Give back an exact copy of the lines below, from the first through the line with "Definition w32 (x"; please stop there.

--------------------

(* ===== verification/Sha256.v ===== *)
(** * [hashlib.sha256(...).hexdigest()]

    The SHA-256 of FIPS 180-4 on byte lists, with 32-bit words as [N] and every
    addition reduced modulo [2^32].  It is the standard-library function behind
    request fingerprints, source digests and capability digests. *)
From S2P Require Import Prelude PyText.
Open Scope N_scope.

Definition w32 (x : N) : N := x mod 4294967296.
Definition rotr (n x : N) : N := N.lor (N.shiftr x n) (w32 (N.shiftl x (32 - n))).
Definition not32 (x : N) : N := N.lxor x 4294967295.

Definition Ch (x y z : N) : N := N.lxor (N.land x y) (N.land (not32 x) z).
Definition Maj (x y z : N) : N := N.lxor (N.lxor (N.land x y) (N.land x z)) (N.land y z).
Definition Sigma0 (x : N) : N := N.lxor (N.lxor (rotr 2 x) (rotr 13 x)) (rotr 22 x).
Definition Sigma1 (x : N) : N := N.lxor (N.lxor (rotr 6 x) (rotr 11 x)) (rotr 25 x).
Definition sigma0 (x : N) : N := N.lxor (N.lxor (rotr 7 x) (rotr 18 x)) (N.shiftr x 3).
Definition sigma1 (x : N) : N := N.lxor (N.lxor (rotr 17 x) (rotr 19 x)) (N.shiftr x 10).

(** The constants of the standard: the first 32 bits of the fractional parts of the cube
    roots of the first 64 primes, and of the square roots of the first 8. *)
Definition is_prime (n : N) : bool :=
  forallb (fun d => negb (n mod N.of_nat d =? 0)) (seq 2 (N.to_nat (N.sqrt n) - 1)).
Definition primes_below (bound : nat) : list N :=
  List.filter is_prime (map N.of_nat (seq 2 (bound - 2))).

(** The greatest [r < 2^bits] above [r0] with [r^3 <= n], bit by bit. *)
Fixpoint cube_root (bits : nat) (r0 n : N) : N :=
  match bits with
  | O => r0
  | S b =>
      let r := r0 + 2 ^ N.of_nat b in
      cube_root b (if r * r * r <=? n then r else r0) n
  end.

Definition round_constants : list N :=
  Eval vm_compute in map (fun p => w32 (cube_root 36 0 (p * 2 ^ 96))) (take 64 (primes_below 312)).

Definition initial_hash : list N :=
  Eval vm_compute in map (fun p => w32 (N.sqrt (p * 2 ^ 64))) (take 8 (primes_below 20)).

(** The message schedule: [rev_w] holds the words so far, last word first. *)
Fixpoint schedule (n : nat) (rev_w : list N) : list N :=
  match n with
  | O => rev rev_w
  | S n' =>
      let w i := nth i rev_w 0 in
      schedule n' (w32 (sigma1 (w 1%nat) + w 6%nat + sigma0 (w 14%nat) + w 15%nat) :: rev_w)
  end.

Definition round (h : list N) (kw : N * N) : list N :=
  match h with
  | [a; b; c; d; e; f; g; hh] =>
      let t1 := w32 (hh + Sigma1 e + Ch e f g + kw.1 + kw.2) in
      let t2 := w32 (Sigma0 a + Maj a b c) in
      [w32 (t1 + t2); a; b; c; w32 (d + t1); e; f; g]
  | _ => h
  end.

Definition compress (h : list N) (block : list N) : list N :=
  let w := schedule 48 (rev block) in
  zip_with (fun x y => w32 (x + y)) h (fold_left round (zip round_constants w) h).

Definition be_bytes (len : nat) (x : N) : list N :=
  map (fun i => (N.shiftr x (8 * N.of_nat i)) mod 256) (rev (seq 0 len)).

(** Append [0x80], zeros to 56 modulo 64, and the bit length on 8 bytes. *)
Definition padding (m : list N) : list N :=
  let len := length m in
  let zeros := ((119 - len mod 64) mod 64)%nat in
  m ++ [128] ++ replicate zeros 0 ++ be_bytes 8 (8 * N.of_nat len).

Fixpoint words (bytes : list N) : list N :=
  match bytes with
  | a :: b :: c :: d :: rest => (((a * 256 + b) * 256 + c) * 256 + d) :: words rest
  | _ => []
  end.

Fixpoint blocks (fuel : nat) (h : list N) (ws : list N) : list N :=
  match fuel, ws with
  | S fuel', _ :: _ => blocks fuel' (compress h (take 16 ws)) (drop 16 ws)
  | _, _ => h
  end.

Definition sha256 (m : list N) : list N :=
  let ws := words (padding m) in blocks (length ws) initial_hash ws.

Definition sha256_hex (m : list N) : string := join EmptyString (map (hex 8) (sha256 m)).

(** The FIPS test vectors for the empty message and for [abc]. *)
Example sha256_empty :
  sha256_hex [] = "e3b0c44298fc1c149afbf4c8996fb92427ae41e4649b934ca495991b7852b855"%string.
Proof. vm_compute. reflexivity. Qed.

Example sha256_abc :
  sha256_hex [97; 98; 99] = "ba7816bf8f01cfea414140de5dae2223b00361a396177a9cb410ff61f20015ad"%string.
Proof. vm_compute. reflexivity. Qed.

Example sha256_two_blocks :
  sha256_hex (utf8 "abcdbcdecdefdefgefghfghighijhijkijkljklmklmnlmnomnopnopq")
  = "248d6a61d20638b8e5c026930c3e6039a33ce45964ff2167f6ecedd419db06c1"%string.
Proof. vm_compute. reflexivity. Qed.

(** ** The digest has eight words *)

Lemma round_length h kw : length h = 8%nat -> length (round h kw) = 8%nat.
Proof.
  intros Hl. do 9 (destruct h as [|? h]; [done |]). done.
Qed.

Lemma rounds_length kws h : length h = 8%nat -> length (fold_left round kws h) = 8%nat.
Proof.
  revert h. induction kws as [|kw kws IH]; intros h Hl; [done |]. by apply IH, round_length.
Qed.

Lemma compress_length h block : length h = 8%nat -> length (compress h block) = 8%nat.
Proof. intros Hl. unfold compress. rewrite length_zip_with, rounds_length; lia. Qed.

Lemma blocks_length fuel h ws : length h = 8%nat -> length (blocks fuel h ws) = 8%nat.
Proof.
  revert h ws. induction fuel as [|fuel IH]; intros h ws Hl; simpl; [done |].
  destruct ws; [done |]. by apply IH, compress_length.
Qed.

Lemma initial_length : length initial_hash = 8%nat.
Proof. vm_compute. reflexivity. Qed.

Lemma sha256_length m : length (sha256 m) = 8%nat.
Proof. apply blocks_length, initial_length. Qed.

(** * [uuid.uuid5]

    The SHA-1 of FIPS 180-4 on byte lists, padded as SHA-256 is, and the name-based UUID
    of RFC 4122 that the standard library builds from it. *)
Open Scope N_scope.

Definition rotl (n x : N) : N := N.lor (w32 (N.shiftl x n)) (N.shiftr x (32 - n)).
Definition Parity (x y z : N) : N := N.lxor (N.lxor x y) z.

(** The function and the constant of step [t]. *)
Definition sha1_f (t : nat) (x y z : N) : N :=
  if (t <? 20)%nat then Ch x y z
  else if (t <? 40)%nat then Parity x y z
  else if (t <? 60)%nat then Maj x y z
  else Parity x y z.
Definition sha1_k (t : nat) : N :=
  if (t <? 20)%nat then 0x5a827999
  else if (t <? 40)%nat then 0x6ed9eba1
  else if (t <? 60)%nat then 0x8f1bbcdc
  else 0xca62c1d6.

(** The message schedule: [rev_w] holds the words so far, last word first. *)
Fixpoint sha1_schedule (n : nat) (rev_w : list N) : list N :=
  match n with
  | O => rev rev_w
  | S n' =>
      let w i := nth i rev_w 0 in
      sha1_schedule n' (rotl 1 (N.lxor (N.lxor (w 2%nat) (w 7%nat)) (N.lxor (w 13%nat) (w 15%nat))) :: rev_w)
  end.

Definition sha1_round (h : list N) (tw : nat * N) : list N :=
  match h with
  | [a; b; c; d; e] =>
      [w32 (rotl 5 a + sha1_f tw.1 b c d + e + sha1_k tw.1 + tw.2); a; rotl 30 b; c; d]
  | _ => h
  end.

Definition sha1_compress (h block : list N) : list N :=
  let w := sha1_schedule 64 (rev block) in
  zip_with (fun x y => w32 (x + y)) h (fold_left sha1_round (zip (seq 0 80) w) h).

Fixpoint sha1_blocks (fuel : nat) (h ws : list N) : list N :=
  match fuel, ws with
  | S fuel', _ :: _ => sha1_blocks fuel' (sha1_compress h (take 16 ws)) (drop 16 ws)
  | _, _ => h
  end.

Definition sha1 (m : list N) : list N :=
  let ws := words (padding m) in
  sha1_blocks (length ws) [0x67452301; 0xefcdab89; 0x98badcfe; 0x10325476; 0xc3d2e1f0] ws.

Example sha1_abc : map (hex 8) (sha1 [97; 98; 99])
  = ["a9993e36"; "4706816a"; "ba3e2571"; "7850c26c"; "9cd0d89d"]%string.
Proof. vm_compute. reflexivity. Qed.

Definition NAMESPACE_URL : uuid := 0x6ba7b8119dad11d180b400c04fd430c8.

(** The first 16 bytes of the digest, with the variant and version bits set. *)
Definition uuid5 (namespace : uuid) (name : string) : uuid :=
  match sha1 (be_bytes 16 namespace ++ utf8 name) with
  | a :: b :: c :: d :: _ =>
      let int := N.lor (N.shiftl a 96) (N.lor (N.shiftl b 64) (N.lor (N.shiftl c 32) d)) in
      let int := N.lor (N.ldiff int (N.shiftl 0xc000 48)) (N.shiftl 0x8000 48) in
      N.lor (N.ldiff int (N.shiftl 0xf000 64)) (N.shiftl 5 76)
  | _ => 0
  end.

Example uuid5_abc : uuid5 NAMESPACE_URL "abc" = 138769752481070991578786837332754324916.
Proof. vm_compute. reflexivity. Qed.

--------------------

**Answer section:**
(* ===== verification/Sha256.v ===== *)
(** * [hashlib.sha256(...).hexdigest()]

    The SHA-256 of FIPS 180-4 on byte lists, with 32-bit words as [N] and every
    addition reduced modulo [2^32].  It is the standard-library function behind
    request fingerprints, source digests and capability digests. *)
From S2P Require Import Prelude PyText.
Open Scope N_scope.

Definition w32 (x : N) : N := x mod 4294967296.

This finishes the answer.